= TO DO =
Output the full set of records exactly.

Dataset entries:
::::::::

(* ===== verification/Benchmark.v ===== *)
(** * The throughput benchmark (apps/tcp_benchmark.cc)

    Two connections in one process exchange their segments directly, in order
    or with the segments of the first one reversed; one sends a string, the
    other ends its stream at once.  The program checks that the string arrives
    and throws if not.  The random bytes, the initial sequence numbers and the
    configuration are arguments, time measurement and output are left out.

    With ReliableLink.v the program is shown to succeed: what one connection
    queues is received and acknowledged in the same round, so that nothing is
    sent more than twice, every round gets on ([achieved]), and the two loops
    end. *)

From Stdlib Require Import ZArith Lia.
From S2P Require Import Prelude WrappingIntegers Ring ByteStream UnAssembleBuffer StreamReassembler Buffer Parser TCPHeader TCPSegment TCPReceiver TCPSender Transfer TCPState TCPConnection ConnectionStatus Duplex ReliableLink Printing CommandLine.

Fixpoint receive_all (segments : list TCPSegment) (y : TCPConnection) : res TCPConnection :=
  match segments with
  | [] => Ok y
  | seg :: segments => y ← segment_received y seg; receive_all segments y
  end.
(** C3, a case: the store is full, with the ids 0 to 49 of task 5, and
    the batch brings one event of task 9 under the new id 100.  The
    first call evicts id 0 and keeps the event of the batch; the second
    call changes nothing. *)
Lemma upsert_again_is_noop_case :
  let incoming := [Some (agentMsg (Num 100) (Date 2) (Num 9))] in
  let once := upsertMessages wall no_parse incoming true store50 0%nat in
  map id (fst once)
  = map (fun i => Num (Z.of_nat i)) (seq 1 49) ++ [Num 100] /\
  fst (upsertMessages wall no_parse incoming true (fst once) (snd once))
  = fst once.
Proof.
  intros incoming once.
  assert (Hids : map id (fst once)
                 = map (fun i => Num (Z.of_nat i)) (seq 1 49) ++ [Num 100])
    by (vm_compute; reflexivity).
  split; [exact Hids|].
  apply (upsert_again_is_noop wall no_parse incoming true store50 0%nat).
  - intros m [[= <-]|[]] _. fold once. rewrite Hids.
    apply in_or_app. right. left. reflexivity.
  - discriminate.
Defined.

::::::::

= ANSWER TO THE PROBLEM =
(* ===== verification/Benchmark.v ===== *)
(** * The throughput benchmark (apps/tcp_benchmark.cc)

    Two connections in one process exchange their segments directly, in order
    or with the segments of the first one reversed; one sends a string, the
    other ends its stream at once.  The program checks that the string arrives
    and throws if not.  The random bytes, the initial sequence numbers and the
    configuration are arguments, time measurement and output are left out.

    With ReliableLink.v the program is shown to succeed: what one connection
    queues is received and acknowledged in the same round, so that nothing is
    sent more than twice, every round gets on ([achieved]), and the two loops
    end. *)

From Stdlib Require Import ZArith Lia.
From S2P Require Import Prelude WrappingIntegers Ring ByteStream UnAssembleBuffer StreamReassembler Buffer Parser TCPHeader TCPSegment TCPReceiver TCPSender Transfer TCPState TCPConnection ConnectionStatus Duplex ReliableLink Printing CommandLine.

Fixpoint receive_all (segments : list TCPSegment) (y : TCPConnection) : res TCPConnection :=
  match segments with
  | [] => Ok y
  | seg :: segments => y ← segment_received y seg; receive_all segments y
  end.
(** C3, a case: the store is full, with the ids 0 to 49 of task 5, and
    the batch brings one event of task 9 under the new id 100.  The
    first call evicts id 0 and keeps the event of the batch; the second
    call changes nothing. *)
Lemma upsert_again_is_noop_case :
  let incoming := [Some (agentMsg (Num 100) (Date 2) (Num 9))] in
  let once := upsertMessages wall no_parse incoming true store50 0%nat in
  map id (fst once)
  = map (fun i => Num (Z.of_nat i)) (seq 1 49) ++ [Num 100] /\
  fst (upsertMessages wall no_parse incoming true (fst once) (snd once))
  = fst once.
Proof.
  intros incoming once.
  assert (Hids : map id (fst once)
                 = map (fun i => Num (Z.of_nat i)) (seq 1 49) ++ [Num 100])
    by (vm_compute; reflexivity).
  split; [exact Hids|].
  apply (upsert_again_is_noop wall no_parse incoming true store50 0%nat).
  - intros m [[= <-]|[]] _. fold once. rewrite Hids.
    apply in_or_app. right. left. reflexivity.
  - discriminate.
Defined.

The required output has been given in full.